**WHAT TO PRODUCE**
Nothing goes in the answer except the line that contains "destruct r as [[fh e]|fh]." and the lines after it to the end of the material below, unchanged.

**RECORDS PROVIDED**
(** ** The main theorems *)

(** A new encrypter has the header and the sealed blocks to give. *)
Lemma newEncrypter_spec {SB : Secretbox} c getBlock input n rand :
  zlen getBlock = blockSize -> zlen n = fileNonceSize ->
  exists fh, newEncrypter getBlock input (Some n) rand = inr fh /\ e_inv fh /\
    e_rest c fh = (encrypt_file c n (s_data input), s_err input).
Proof.
  intros Hg Hn. eexists. split; [done|].
  set (buf := ztake fileMagicSize (copy getBlock fileMagicBytes) ++ _).
  assert (exists rest, buf = (fileMagicBytes ++ n) ++ rest /\ zlen rest = blockSize - fileHeaderSize)
    as (rest & Hbuf & Hrest).
  { assert (copy getBlock fileMagicBytes = fileMagicBytes ++ zdrop fileMagicSize getBlock) as Hc.
    { unfold copy. rewrite take_ge; [done|]. unfold zlen in Hg. cbn [length fileMagicBytes].
      unfold blockSize, blockHeaderSize, blockDataSize in Hg. lia. }
    exists (zdrop fileNonceSize (zdrop fileMagicSize getBlock)). split; [|zlen].
    unfold buf. rewrite Hc.
    rewrite (ztake_app_eq fileMagicBytes _ : ztake fileMagicSize _ = _).
    rewrite (zdrop_app_eq fileMagicBytes _ : zdrop fileMagicSize _ = _). rewrite <- app_assoc. f_equal.
    unfold copy. rewrite take_ge.
    - f_equal. unfold zdrop at 2. f_equal. unfold zlen in Hn. lia.
    - assert (zlen n <= zlen (zdrop fileMagicSize getBlock)) as H by zlen. unfold zlen in H. lia. }
  assert (zlen (fileMagicBytes ++ n) = fileHeaderSize) as Hh.
  { rewrite zlen_app, Hn. done. }
  split.
  - unfold e_inv. cbn [e_err e_buf e_readBuf e_bufIndex e_bufSize]. exists buf, getBlock. split_and!; try done.
    rewrite Hbuf, zlen_app, Hh. lia.
  - unfold e_rest. cbn [e_err e_buf e_bufIndex e_bufSize e_nonce e_in default from_option id].
    rewrite Hbuf, Z.sub_0_r, zdrop_0, <- Hh, ztake_app_eq. unfold encrypt_file, enc.
    by rewrite app_assoc.
Qed.

Lemma exact_EncryptedSize size : 0 <= size -> fileHeaderSize + enc_size size <= i64_max ->
  EncryptedSize size = fileHeaderSize + enc_size size.
Proof.
  intros Hs Hmax. unfold EncryptedSize. rewrite Z.rem_mod_nonneg, Z.quot_div_nonneg by done.
  assert (0 <= size / blockDataSize) by (apply Z.div_pos; done).
  pose proof (Z.mod_pos_bound size blockDataSize ltac:(done)).
  unfold enc_size in *. change (blockHeaderSize + blockDataSize) with blockSize.
  set (b := size / blockDataSize * blockSize) in *. set (r := size mod blockDataSize) in *.
  assert (0 <= b) by (unfold b; zlen).
  rewrite (i64_id b) by (unfold in_i64, i64_min, i64_max in *; destruct (r =? 0); zlen).
  rewrite (i64_id (fileHeaderSize + b)) by (unfold in_i64, i64_min, i64_max in *; destruct (r =? 0); zlen).
  destruct (r =? 0) eqn:Er; cbn [negb]; [lia|].
  rewrite i64_id; [lia|]. unfold in_i64, i64_min, i64_max in *. zlen.
Qed.

(** A handle on any stream that ends with EOF: refused, or read to the end. *)
Lemma decrypter_drains {SB : Secretbox} c getBlock rc sizes :
  let content := s_data (rc_stream rc) in
  zlen getBlock = blockSize -> s_err (rc_stream rc) = EOF -> Forall (fun k => 0 < k) sizes ->
  zlen (fst (decrypt_file c content)) < Z.of_nat (length sizes) ->
  (exists fh e, newDecrypter getBlock rc = Ret (inl (fh, e)) /\ decrypt_file c content = ([], e) /\
     (exists rc', d_rc fh = Some rc' /\ rc_closed rc' = true) /\
     (zlen content < fileHeaderSize \/ ztake fileMagicSize content <> fileMagicBytes)) \/
  (exists fh fh', newDecrypter getBlock rc = Ret (inr fh) /\
     drain (d_Read c) sizes fh =
       Ret (fh', fst (decrypt_file c content), Some (snd (decrypt_file c content))) /\ d_inv fh').
Proof.
  intros content Hg HE Hs Hl.
  destruct (newDecrypter_spec c getBlock Hg rc) as (r & -> & Hr).
  destruct r as [[fh e]|fh].
  - left. destruct Hr as [Hc Hr]. destruct (Hr HE) as [? ?]. exists fh, e.
    split_and!; try done. apply Hc. congruence.
  - right. destruct Hr as (Hinv & Herr & Hlim & _ & Hidx & _ & HE' & _ & _ & _ & _ & Hdec).
    assert (d_rest c fh = decrypt_file c content) as Hrest.
    { unfold content. rewrite Hdec. unfold d_rest, d_all, cut, d_window. rewrite Herr, Hlim, Hidx, Z.sub_diag.
      cbn. by destruct (dec _ _ _). }
    destruct (drain_spec (d_Read c) d_live (d_rest c) sizes fh) as (fh' & Hd & [Hinv' _]).
    + split; [done|]. intros _. congruence.
    + done.
    + by rewrite Hrest.
    + rewrite Hrest in Hd. by exists fh, fh'.
Qed.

**WRITTEN ANSWER**
  destruct r as [[fh e]|fh].
  - left. destruct Hr as [Hc Hr]. destruct (Hr HE) as [? ?]. exists fh, e.
    split_and!; try done. apply Hc. congruence.
  - right. destruct Hr as (Hinv & Herr & Hlim & _ & Hidx & _ & HE' & _ & _ & _ & _ & Hdec).
    assert (d_rest c fh = decrypt_file c content) as Hrest.
    { unfold content. rewrite Hdec. unfold d_rest, d_all, cut, d_window. rewrite Herr, Hlim, Hidx, Z.sub_diag.
      cbn. by destruct (dec _ _ _). }
    destruct (drain_spec (d_Read c) d_live (d_rest c) sizes fh) as (fh' & Hd & [Hinv' _]).
    + split; [done|]. intros _. congruence.
    + done.
    + by rewrite Hrest.
    + rewrite Hrest in Hd. by exists fh, fh'.
Qed.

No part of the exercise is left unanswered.